**INPUT DATA:**
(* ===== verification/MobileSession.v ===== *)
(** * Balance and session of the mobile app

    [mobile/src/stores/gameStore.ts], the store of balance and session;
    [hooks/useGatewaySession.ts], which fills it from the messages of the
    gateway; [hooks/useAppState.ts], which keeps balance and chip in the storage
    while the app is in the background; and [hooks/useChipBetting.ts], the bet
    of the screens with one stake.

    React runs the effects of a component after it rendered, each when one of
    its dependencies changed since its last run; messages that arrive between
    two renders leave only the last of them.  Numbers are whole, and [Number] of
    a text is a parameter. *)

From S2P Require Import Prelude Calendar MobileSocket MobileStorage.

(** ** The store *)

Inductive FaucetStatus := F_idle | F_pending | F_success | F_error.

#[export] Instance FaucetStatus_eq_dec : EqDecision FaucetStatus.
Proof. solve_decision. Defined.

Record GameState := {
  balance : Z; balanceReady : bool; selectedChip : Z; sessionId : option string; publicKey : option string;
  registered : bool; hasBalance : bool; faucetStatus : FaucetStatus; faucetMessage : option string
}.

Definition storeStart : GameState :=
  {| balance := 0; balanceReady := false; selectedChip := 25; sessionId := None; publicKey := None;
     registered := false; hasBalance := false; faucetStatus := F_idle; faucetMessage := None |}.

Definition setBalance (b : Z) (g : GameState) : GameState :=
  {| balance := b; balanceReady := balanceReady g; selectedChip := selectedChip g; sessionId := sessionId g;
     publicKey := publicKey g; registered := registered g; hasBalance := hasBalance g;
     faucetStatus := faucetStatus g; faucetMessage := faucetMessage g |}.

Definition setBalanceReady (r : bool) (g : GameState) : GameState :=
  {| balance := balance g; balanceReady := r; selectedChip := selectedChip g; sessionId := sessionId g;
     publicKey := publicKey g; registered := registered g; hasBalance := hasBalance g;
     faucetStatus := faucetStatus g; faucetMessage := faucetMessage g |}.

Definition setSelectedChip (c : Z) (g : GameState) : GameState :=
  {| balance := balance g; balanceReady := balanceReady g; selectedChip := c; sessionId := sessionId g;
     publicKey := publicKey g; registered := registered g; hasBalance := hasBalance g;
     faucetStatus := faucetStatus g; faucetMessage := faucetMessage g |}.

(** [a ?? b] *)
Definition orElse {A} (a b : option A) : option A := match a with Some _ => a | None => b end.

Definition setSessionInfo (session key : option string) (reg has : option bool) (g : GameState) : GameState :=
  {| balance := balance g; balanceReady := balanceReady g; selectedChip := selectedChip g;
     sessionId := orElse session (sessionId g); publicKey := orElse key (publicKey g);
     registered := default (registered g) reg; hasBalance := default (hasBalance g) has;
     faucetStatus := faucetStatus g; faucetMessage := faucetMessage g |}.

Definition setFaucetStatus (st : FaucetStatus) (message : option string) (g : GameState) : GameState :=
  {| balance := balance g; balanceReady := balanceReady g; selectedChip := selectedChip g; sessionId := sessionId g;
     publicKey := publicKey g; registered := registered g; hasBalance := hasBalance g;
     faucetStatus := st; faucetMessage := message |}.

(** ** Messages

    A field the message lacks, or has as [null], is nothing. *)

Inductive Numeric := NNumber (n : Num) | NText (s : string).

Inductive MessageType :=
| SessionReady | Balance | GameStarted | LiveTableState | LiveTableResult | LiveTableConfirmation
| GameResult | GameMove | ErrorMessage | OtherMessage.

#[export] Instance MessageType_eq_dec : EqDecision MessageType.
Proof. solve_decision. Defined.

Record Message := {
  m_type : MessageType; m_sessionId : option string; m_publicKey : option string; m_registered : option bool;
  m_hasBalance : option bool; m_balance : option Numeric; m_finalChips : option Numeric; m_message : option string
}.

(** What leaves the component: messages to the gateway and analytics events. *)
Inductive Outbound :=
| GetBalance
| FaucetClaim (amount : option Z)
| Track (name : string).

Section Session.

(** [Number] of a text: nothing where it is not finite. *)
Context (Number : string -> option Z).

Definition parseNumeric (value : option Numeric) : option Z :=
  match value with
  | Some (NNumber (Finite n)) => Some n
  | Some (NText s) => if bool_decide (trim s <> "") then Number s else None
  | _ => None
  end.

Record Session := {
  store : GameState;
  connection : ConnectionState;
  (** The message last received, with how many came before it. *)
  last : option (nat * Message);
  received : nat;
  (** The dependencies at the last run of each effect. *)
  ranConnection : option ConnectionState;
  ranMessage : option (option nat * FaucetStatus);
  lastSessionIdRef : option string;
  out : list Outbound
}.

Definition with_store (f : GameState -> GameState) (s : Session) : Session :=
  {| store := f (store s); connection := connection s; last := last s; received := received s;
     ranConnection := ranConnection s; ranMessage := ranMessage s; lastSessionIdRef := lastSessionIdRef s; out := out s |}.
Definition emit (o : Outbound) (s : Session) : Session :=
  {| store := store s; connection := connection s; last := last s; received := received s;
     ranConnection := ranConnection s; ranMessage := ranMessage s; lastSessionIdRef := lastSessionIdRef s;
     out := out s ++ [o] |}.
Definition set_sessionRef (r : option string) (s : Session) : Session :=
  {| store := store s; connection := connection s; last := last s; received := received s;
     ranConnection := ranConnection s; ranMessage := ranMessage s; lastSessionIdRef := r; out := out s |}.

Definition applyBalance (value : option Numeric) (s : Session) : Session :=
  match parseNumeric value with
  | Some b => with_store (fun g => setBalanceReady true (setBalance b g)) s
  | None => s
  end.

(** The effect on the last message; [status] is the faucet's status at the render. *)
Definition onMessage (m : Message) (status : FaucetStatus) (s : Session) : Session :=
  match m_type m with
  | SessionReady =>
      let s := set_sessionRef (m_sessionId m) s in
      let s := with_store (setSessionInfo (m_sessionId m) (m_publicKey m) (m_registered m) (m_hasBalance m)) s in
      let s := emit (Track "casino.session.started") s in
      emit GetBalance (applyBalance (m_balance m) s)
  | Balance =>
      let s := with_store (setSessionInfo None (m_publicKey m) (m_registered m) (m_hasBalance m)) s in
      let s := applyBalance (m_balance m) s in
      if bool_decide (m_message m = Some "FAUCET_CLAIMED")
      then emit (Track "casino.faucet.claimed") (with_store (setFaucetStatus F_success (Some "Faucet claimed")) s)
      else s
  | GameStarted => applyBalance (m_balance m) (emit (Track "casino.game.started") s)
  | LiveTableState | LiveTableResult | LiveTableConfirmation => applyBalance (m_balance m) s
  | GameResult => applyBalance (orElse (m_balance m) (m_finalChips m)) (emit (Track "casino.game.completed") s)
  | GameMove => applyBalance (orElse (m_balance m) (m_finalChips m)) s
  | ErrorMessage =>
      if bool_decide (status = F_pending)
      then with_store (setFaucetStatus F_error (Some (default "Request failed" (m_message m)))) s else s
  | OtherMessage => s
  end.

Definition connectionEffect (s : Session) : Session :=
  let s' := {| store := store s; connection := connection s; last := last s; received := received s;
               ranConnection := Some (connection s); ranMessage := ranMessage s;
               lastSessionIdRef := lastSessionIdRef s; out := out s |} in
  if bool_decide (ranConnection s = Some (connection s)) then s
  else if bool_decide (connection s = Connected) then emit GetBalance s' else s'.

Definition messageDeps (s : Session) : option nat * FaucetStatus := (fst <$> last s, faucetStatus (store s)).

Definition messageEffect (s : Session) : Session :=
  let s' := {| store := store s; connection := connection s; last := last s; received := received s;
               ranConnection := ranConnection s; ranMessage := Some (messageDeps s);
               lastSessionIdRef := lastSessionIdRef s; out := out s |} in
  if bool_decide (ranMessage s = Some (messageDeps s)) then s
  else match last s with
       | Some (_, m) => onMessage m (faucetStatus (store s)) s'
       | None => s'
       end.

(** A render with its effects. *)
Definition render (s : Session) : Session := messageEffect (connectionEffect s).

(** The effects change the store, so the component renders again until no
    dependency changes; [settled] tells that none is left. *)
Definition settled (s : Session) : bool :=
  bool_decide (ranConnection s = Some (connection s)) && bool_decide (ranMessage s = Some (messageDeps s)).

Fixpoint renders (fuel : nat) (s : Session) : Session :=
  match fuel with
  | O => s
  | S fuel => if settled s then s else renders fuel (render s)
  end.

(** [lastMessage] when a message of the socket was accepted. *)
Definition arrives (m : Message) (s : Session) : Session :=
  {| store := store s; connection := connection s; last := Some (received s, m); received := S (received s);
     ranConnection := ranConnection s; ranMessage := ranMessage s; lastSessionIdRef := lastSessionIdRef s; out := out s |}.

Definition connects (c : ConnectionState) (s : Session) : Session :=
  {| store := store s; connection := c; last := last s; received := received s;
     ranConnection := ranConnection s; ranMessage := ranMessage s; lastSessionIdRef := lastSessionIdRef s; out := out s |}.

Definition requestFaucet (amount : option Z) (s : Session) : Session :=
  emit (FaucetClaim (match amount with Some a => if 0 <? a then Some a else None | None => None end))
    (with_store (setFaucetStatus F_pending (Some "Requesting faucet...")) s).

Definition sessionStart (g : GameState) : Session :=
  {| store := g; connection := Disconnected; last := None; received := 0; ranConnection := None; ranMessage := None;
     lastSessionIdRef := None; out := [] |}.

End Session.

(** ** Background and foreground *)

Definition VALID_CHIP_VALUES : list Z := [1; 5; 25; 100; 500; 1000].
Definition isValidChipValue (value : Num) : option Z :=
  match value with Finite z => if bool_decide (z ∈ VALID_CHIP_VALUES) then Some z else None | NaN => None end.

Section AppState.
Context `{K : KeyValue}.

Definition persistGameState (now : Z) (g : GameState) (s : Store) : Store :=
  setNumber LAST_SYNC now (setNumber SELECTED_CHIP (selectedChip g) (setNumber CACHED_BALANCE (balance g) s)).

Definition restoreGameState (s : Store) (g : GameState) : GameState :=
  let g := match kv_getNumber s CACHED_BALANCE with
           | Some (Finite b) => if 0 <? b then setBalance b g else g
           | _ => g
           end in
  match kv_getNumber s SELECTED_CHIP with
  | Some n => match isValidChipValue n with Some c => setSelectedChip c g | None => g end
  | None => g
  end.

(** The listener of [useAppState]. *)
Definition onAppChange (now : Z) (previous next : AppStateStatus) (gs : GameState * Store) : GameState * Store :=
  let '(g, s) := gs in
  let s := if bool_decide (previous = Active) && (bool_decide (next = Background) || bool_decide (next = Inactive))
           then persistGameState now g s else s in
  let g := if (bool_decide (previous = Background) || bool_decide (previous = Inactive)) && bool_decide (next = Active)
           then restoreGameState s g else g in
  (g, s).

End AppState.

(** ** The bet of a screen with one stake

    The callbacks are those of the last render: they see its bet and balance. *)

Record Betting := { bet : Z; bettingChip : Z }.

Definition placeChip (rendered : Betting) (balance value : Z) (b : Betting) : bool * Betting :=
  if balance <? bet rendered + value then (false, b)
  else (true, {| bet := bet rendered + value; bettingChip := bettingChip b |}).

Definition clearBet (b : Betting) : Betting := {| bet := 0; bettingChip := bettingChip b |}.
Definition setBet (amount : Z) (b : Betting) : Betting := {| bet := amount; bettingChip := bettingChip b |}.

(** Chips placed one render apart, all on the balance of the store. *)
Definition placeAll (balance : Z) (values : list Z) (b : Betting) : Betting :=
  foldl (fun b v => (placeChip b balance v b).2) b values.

**WORK REQUEST:**
Among the records above, extract exactly the lines from the line with "let s := emit" to the line with "Definition render (s", both lines included, and leave out the rest.

**RESULT OF THIS EXERCISE:**
      let s := emit (Track "casino.session.started") s in
      emit GetBalance (applyBalance (m_balance m) s)
  | Balance =>
      let s := with_store (setSessionInfo None (m_publicKey m) (m_registered m) (m_hasBalance m)) s in
      let s := applyBalance (m_balance m) s in
      if bool_decide (m_message m = Some "FAUCET_CLAIMED")
      then emit (Track "casino.faucet.claimed") (with_store (setFaucetStatus F_success (Some "Faucet claimed")) s)
      else s
  | GameStarted => applyBalance (m_balance m) (emit (Track "casino.game.started") s)
  | LiveTableState | LiveTableResult | LiveTableConfirmation => applyBalance (m_balance m) s
  | GameResult => applyBalance (orElse (m_balance m) (m_finalChips m)) (emit (Track "casino.game.completed") s)
  | GameMove => applyBalance (orElse (m_balance m) (m_finalChips m)) s
  | ErrorMessage =>
      if bool_decide (status = F_pending)
      then with_store (setFaucetStatus F_error (Some (default "Request failed" (m_message m)))) s else s
  | OtherMessage => s
  end.

Definition connectionEffect (s : Session) : Session :=
  let s' := {| store := store s; connection := connection s; last := last s; received := received s;
               ranConnection := Some (connection s); ranMessage := ranMessage s;
               lastSessionIdRef := lastSessionIdRef s; out := out s |} in
  if bool_decide (ranConnection s = Some (connection s)) then s
  else if bool_decide (connection s = Connected) then emit GetBalance s' else s'.

Definition messageDeps (s : Session) : option nat * FaucetStatus := (fst <$> last s, faucetStatus (store s)).

Definition messageEffect (s : Session) : Session :=
  let s' := {| store := store s; connection := connection s; last := last s; received := received s;
               ranConnection := ranConnection s; ranMessage := Some (messageDeps s);
               lastSessionIdRef := lastSessionIdRef s; out := out s |} in
  if bool_decide (ranMessage s = Some (messageDeps s)) then s
  else match last s with
       | Some (_, m) => onMessage m (faucetStatus (store s)) s'
       | None => s'
       end.

(** A render with its effects. *)
Definition render (s : Session) : Session := messageEffect (connectionEffect s).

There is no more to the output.